Reproduce the entries below exactly, but only from the line containing "let fields := Fields line in" to the line containing "f1) section)) st)", inclusive.

Stored items:
☆ ☆ ☆ ☆ ☆ ☆ ☆

(** * Data *)

Record effectiveIdentity := mkIdentity { id_name : string; id_groups : gset string; id_root : bool }.

Inductive permissionSection :=
| permissionNone
| permissionSets
| permissionCreate
| permissionLocal
| permissionDescendent
| permissionLocalDescendent.
#[export] Instance permissionSection_eq_dec : EqDecision permissionSection.
Proof. solve_decision. Defined.

Record permissionGrant := mkGrant {
  pg_kind : string;
  pg_name : string;
  pg_permissions : list string;
  pg_section : permissionSection
}.

Record permissionBlock := mkBlock {
  pb_setpoint : string;
  pb_sets : gmap string (list string);
  pb_grants : list permissionGrant
}.

(** * The effective account *)

Definition validPermission (permission : string) : bool :=
  if (permission =? "")%string || HasPrefix permission "-" then false
  else negb (ContainsFunc permission (λ r, (r =? 44) || (r =? 61) || (r =? 47) || (r =? 64) || (r <=? 32))).

(** [None] is a [Direct] without an identity runner. *)
Definition effectiveIdentityOf (idRun : option (list string → result string)) : result effectiveIdentity :=
  match idRun with
  | None => Err (Errorf "effective identity query is unavailable")
  | Some ask =>
    match ask ["-u"] with
    | Err e => Err (Wrapf "inspect effective user ID" e)
    | Ok uid =>
      if (TrimSpace uid =? "0")%string then Ok (mkIdentity "root" ∅ true)
      else
        match ask ["-un"] with
        | Err e => Err (Wrapf "inspect effective user name" e)
        | Ok name =>
          match ask ["-Gn"] with
          | Err e => Err (Wrapf "inspect effective groups" e)
          | Ok groups =>
            let n := TrimSpace name in
            if (n =? "")%string || ContainsAny n (String "013" (String "010" (String "009" " ")))
            then Err (Errorf "effective user name is invalid")
            else Ok (mkIdentity n (list_to_set (Fields groups)) false)
          end
        end
    end
  end.

(** * Parsing [zfs allow] *)

Definition splitPermissions (value : string) : list string := Split value ",".

Definition permissionHeader : string := "---- Permissions on ".

(** [section] headings inside a block. *)
Definition sectionHeading (line : string) : option permissionSection :=
  if (line =? "Permission sets:")%string then Some permissionSets
  else if (line =? "Create time permissions:")%string then Some permissionCreate
  else if (line =? "Local permissions:")%string then Some permissionLocal
  else if (line =? "Descendent permissions:")%string then Some permissionDescendent
  else if (line =? "Local+Descendent permissions:")%string then Some permissionLocalDescendent
  else None.

(** The blocks parsed so far, the last of which is [*current], and the section. *)
Record parseState := mkParse { ps_blocks : list permissionBlock; ps_section : permissionSection }.

Definition onCurrent (f : permissionBlock → permissionBlock) (st : parseState) : parseState :=
  mkParse (alter f (pred (length (ps_blocks st))) (ps_blocks st)) (ps_section st).
Definition addSet (name : string) (permissions : list string) (b : permissionBlock) : permissionBlock :=
  mkBlock (pb_setpoint b) (<[name := permissions]> (pb_sets b)) (pb_grants b).
Definition addGrant (g : permissionGrant) (b : permissionBlock) : permissionBlock :=
  mkBlock (pb_setpoint b) (pb_sets b) (pb_grants b ++ [g]).

(** A row of a section. *)
Definition permissionRow (st : parseState) (line : string) : result parseState :=
  let fields := Fields line in
  match ps_section st with
  | permissionNone => Err (Errorf ("unrecognized delegation output line " +:+ Quote line))
  | permissionSets =>
    match fields with
    | [f0; f1] =>
      if HasPrefix f0 "@" then Ok (onCurrent (addSet f0 (splitPermissions f1)) st)
      else Err (Errorf ("invalid permission-set row " +:+ Quote line))
    | _ => Err (Errorf ("invalid permission-set row " +:+ Quote line))
    end
  | permissionCreate => Ok st
  | section =>
    match fields with
    | [f0; f1] =>
      if (f0 =? "everyone")%string
      then Ok (onCurrent (addGrant (mkGrant "everyone" "" (splitPermissions f1) section)) st)
      else Err (Errorf ("invalid permission grant row " +:+ Quote line))
    | [f0; f1; f2] =>
      if (f0 =? "user")%string || (f0 =? "group")%string
      then Ok (onCurrent (addGrant (mkGrant f0 f1 (splitPermissions f2) section)) st)
      else Err (Errorf ("invalid permission grant row " +:+ Quote line))
    | _ => Err (Errorf ("invalid permission grant row " +:+ Quote line))
    end
  end.

(** The loop body of [parsePermissionBlocks]. *)
Definition permissionLine (st : parseState) (text : string) : result parseState :=
  let line := TrimSpace text in
  if (line =? "")%string then Ok st
  else if HasPrefix line permissionHeader then
    let name := TrimSpace (TrimRight (TrimPrefix line permissionHeader) "-") in
    match validateDataset name with
    | Err e => Err (Wrapf "invalid delegation setpoint" e)
    | Ok _ => Ok (mkParse (ps_blocks st ++ [mkBlock name ∅ []]) permissionNone)
    end
  else
    match sectionHeading line with
    | Some section => Ok (mkParse (ps_blocks st) section)
    | None =>
      match ps_blocks st with
      | [] => Err (Errorf ("unrecognized delegation output line " +:+ Quote line))
      | _ => permissionRow st line
      end
    end.
Definition parsePermissionBlocks (output : string) : result (list permissionBlock) :=
  st ← ScanLines permissionLine (mkParse [] permissionNone) output; Ok (ps_blocks st).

☆ ☆ ☆ ☆ ☆ ☆ ☆

Response to this task:
  let fields := Fields line in
  match ps_section st with
  | permissionNone => Err (Errorf ("unrecognized delegation output line " +:+ Quote line))
  | permissionSets =>
    match fields with
    | [f0; f1] =>
      if HasPrefix f0 "@" then Ok (onCurrent (addSet f0 (splitPermissions f1)) st)
      else Err (Errorf ("invalid permission-set row " +:+ Quote line))
    | _ => Err (Errorf ("invalid permission-set row " +:+ Quote line))
    end
  | permissionCreate => Ok st
  | section =>
    match fields with
    | [f0; f1] =>
      if (f0 =? "everyone")%string
      then Ok (onCurrent (addGrant (mkGrant "everyone" "" (splitPermissions f1) section)) st)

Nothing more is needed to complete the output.